(Beginning of TASK INPUTS)
Lemma array_copy_ptr_copies_witness :
  30 ≠ NULL ∧ 20 ≠ NULL ∧
  array_elems mem_copy 30 3 = Some [0; 0; 0] ∧
  array_elems mem_copy 20 3 = Some [7; 8; 9] ∧
  (30 + Z.of_N 3 ≤ 20 ∨ 20 + Z.of_N 3 ≤ 30) ∧
  ∃ m', array_copy_ptr 30 20 3 mem_copy = Some (0, m') ∧
    (∀ i, 0 ≤ i < Z.of_N 3 → m' !! (30 + i) = m' !! (20 + i)) ∧
    array_elems m' 30 3 = Some [7; 8; 9] ∧
    array_elems m' 20 3 = Some [7; 8; 9] ∧
    (∀ a, ¬ (30 ≤ a < 30 + Z.of_N 3) → m' !! a = mem_copy !! a).
Proof.
  split; [done|]. split; [done|]. split; [reflexivity|].
  split; [reflexivity|]. split; [lia|].
  apply (array_copy_ptr_copies mem_copy 30 20 3 [0; 0; 0] [7; 8; 9]);
    [done|done|reflexivity|reflexivity|lia].
Defined.

Lemma array_max_ptr_finds_max_witness :
  10 ≠ NULL ∧ (1 ≤ 4)%N ∧
  array_elems mem_max 10 4 = Some [3; -1; 7; 2] ∧
  flag_apart mem_max 10 4 40 ∧
  ∃ v m', array_max_ptr 32 10 4 40 mem_max = Some (v, m') ∧
    max_found [3; -1; 7; 2] 40 v m' ∧
    array_elems m' 10 4 = Some [3; -1; 7; 2].
Proof.
  assert (flag_apart mem_max 10 4 40) as Hflag
    by (right; split; [by eexists|lia]).
  split; [done|]. split; [lia|]. split; [reflexivity|].
  split; [exact Hflag|].
  apply (array_max_ptr_finds_max 32 mem_max 10 4 40 [3; -1; 7; 2]);
    [done|lia|reflexivity|exact Hflag].
Defined.

Lemma array_max_ptr_invalid_witness :
  (NULL = NULL ∨ 0%N = 0%N) ∧
  (40 = NULL ∨ is_Some (mem_max !! 40)) ∧
  ∃ m', array_max_ptr 32 NULL 0 40 mem_max = Some (INT_MIN 32, m') ∧
    (40 ≠ NULL → m' !! 40 = Some 0) ∧
    (40 = NULL → m' = mem_max) ∧
    (∀ a, a ≠ 40 → m' !! a = mem_max !! a).
Proof.
  assert (40 = NULL ∨ is_Some (mem_max !! 40)) as Hflag
    by (right; by eexists).
  split; [by left|]. split; [exact Hflag|].
  apply (array_max_ptr_invalid 32 mem_max NULL 0 40); [by left|exact Hflag].
Defined.

Lemma absent_reference_rejected_witness :
  (0 < 3)%N ∧ (30 = NULL ∨ NULL = NULL) ∧ NULL = NULL ∧
  (array_copy_ptr 30 NULL 3 mem_copy = Some (-1, mem_copy)
   ∧ array_reverse_ptr NULL 3 mem_copy = Some (-1, mem_copy)).
Proof.
  split; [lia|]. split; [by right|]. split; [reflexivity|].
  apply (absent_reference_rejected mem_copy 30 NULL NULL 3);
    [lia|by right|reflexivity].
Defined.

Lemma array_max_ptr_flag_independent_witness :
  flag_apart mem_max 10 4 40 ∧
  (fst <$> array_max_ptr 32 10 4 40 mem_max
   = fst <$> array_max_ptr 32 10 4 NULL mem_max
   ∧ (∀ v m', array_max_ptr 32 10 4 40 mem_max = Some (v, m') →
        (∀ i, 0 ≤ i < Z.of_N 4 → m' !! (10 + i) = mem_max !! (10 + i))
        ∧ (∀ a, a ≠ 40 → m' !! a = mem_max !! a))
   ∧ (∀ v m', array_max_ptr 32 10 4 NULL mem_max = Some (v, m') →
        m' = mem_max)).
Proof.
  assert (flag_apart mem_max 10 4 40) as Hflag
    by (right; split; [by eexists|lia]).
  split; [exact Hflag|].
  apply (array_max_ptr_flag_independent 32 mem_max 10 4 40 Hflag).
Defined.

(** * Further properties of the four functions *)

(** ** [array_copy_ptr] on overlapping ranges *)

(** The ascending transfer is safe whenever the destination does not start
    above the source: each source cell is read before the destination
    cursor reaches it. *)
Lemma copy_loop_descending_safe (n : nat) (m : mem) (d s end_ : Z) :
  end_ - s ≤ Z.of_nat n →
  d ≤ s →
  (∀ a, s ≤ a < end_ → is_Some (m !! a)) →
  (∀ a, d ≤ a < d + (end_ - s) → is_Some (m !! a)) →
  ∃ m', copy_loop m d s end_ = Some m' ∧
    ∀ a, m' !! a = if decide (d ≤ a < d + (end_ - s))
                   then m !! (a - d + s) else m !! a.
Proof.
  revert m d s. induction n as [|n IH]; intros m d s Hn Hds Hvalid Hvalid';
    rewrite copy_loop_step.
  - rewrite decide_False by lia. exists m. split; [done|].
    intros a. rewrite decide_False by lia. done.
  - destruct (decide (s < end_)) as [Hlt|Hge].
    + destruct (Hvalid s) as [v Hv]; [lia|].
      rewrite (copy_cell_Some m d s v) by (try apply Hvalid'; try done; lia).
      simpl.
      destruct (IH (<[d := v]> m) (d + 1) (s + 1)) as (m' & Hrun & Hm').
      { lia. }
      { lia. }
      { intros a Ha. apply insert_is_Some, Hvalid. lia. }
      { intros a Ha. apply insert_is_Some, Hvalid'. lia. }
      exists m'. split; [done|]. intros a. rewrite Hm'.
      repeat case_decide; try lia.
      * rewrite lookup_insert_ne by lia. f_equal. lia.
      * assert (a = d) as -> by lia.
        rewrite lookup_insert_eq, <- Hv. f_equal. lia.
      * rewrite lookup_insert_ne by lia. done.
    + exists m. split; [done|].
      intros a. rewrite decide_False by lia. done.
Qed.

(** When the destination starts [k > 0] cells above the source, the
    ascending transfer re-reads cells it has already written: destination
    cell [j] receives the original source cell [j mod k]. *)
Lemma copy_loop_ascending_repeats (n : nat) (m : mem) (d s end_ k : Z) :
  end_ - s ≤ Z.of_nat n →
  0 < k → d = s + k →
  (∀ a, s ≤ a < end_ → is_Some (m !! a)) →
  (∀ a, d ≤ a < d + (end_ - s) → is_Some (m !! a)) →
  ∃ m', copy_loop m d s end_ = Some m' ∧
    ∀ a, m' !! a = if decide (d ≤ a < d + (end_ - s))
                   then m !! (s + (a - d) mod k) else m !! a.
Proof.
  revert m d s. induction n as [|n IH]; intros m d s Hn Hk Hd Hvalid Hvalid';
    rewrite copy_loop_step.
  - rewrite decide_False by lia. exists m. split; [done|].
    intros a. rewrite decide_False by lia. done.
  - destruct (decide (s < end_)) as [Hlt|Hge].
    + destruct (Hvalid s) as [v Hv]; [lia|].
      rewrite (copy_cell_Some m d s v) by (try apply Hvalid'; try done; lia).
      simpl.
      destruct (IH (<[d := v]> m) (d + 1) (s + 1)) as (m' & Hrun & Hm').
      { lia. }
      { done. }
      { lia. }
      { intros a Ha. apply insert_is_Some, Hvalid. lia. }
      { intros a Ha. apply insert_is_Some, Hvalid'. lia. }
      exists m'. split; [done|]. intros a. rewrite Hm'.
      repeat case_decide; try lia.
      * pose proof (Z.mod_pos_bound (a - (d + 1)) k Hk) as Hr.
        pose proof (Z.div_mod (a - (d + 1)) k ltac:(lia)) as Hq.
        destruct (decide ((a - (d + 1)) mod k = k - 1)) as [Hlast|Hmid].
        -- replace (s + 1 + (a - (d + 1)) mod k) with d by lia.
           rewrite lookup_insert_eq, <- Hv. f_equal.
           assert ((a - d) mod k = 0) as ->; [|lia].
           symmetry. apply (Z.mod_unique _ _ ((a - (d + 1)) / k + 1)); lia.
        -- rewrite lookup_insert_ne by lia. f_equal.
           assert ((a - d) mod k = (a - (d + 1)) mod k + 1) as ->; [|lia].
           symmetry. apply (Z.mod_unique _ _ ((a - (d + 1)) / k)); lia.
      * assert (a = d) as -> by lia.
        rewrite lookup_insert_eq, <- Hv. f_equal.
        rewrite Z.sub_diag, Z.mod_0_l by lia. lia.
      * rewrite lookup_insert_ne by lia. done.
    + exists m. split; [done|].
      intros a. rewrite decide_False by lia. done.
Qed.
(End of TASK INPUTS)
# DESCRIPTION OF THE TASK:
Check each line of the entries, and copy the ones that contain "pose".

# SOLUTION FOR THIS EXERCISE:
      * pose proof (Z.mod_pos_bound (a - (d + 1)) k Hk) as Hr.
        pose proof (Z.div_mod (a - (d + 1)) k ltac:(lia)) as Hq.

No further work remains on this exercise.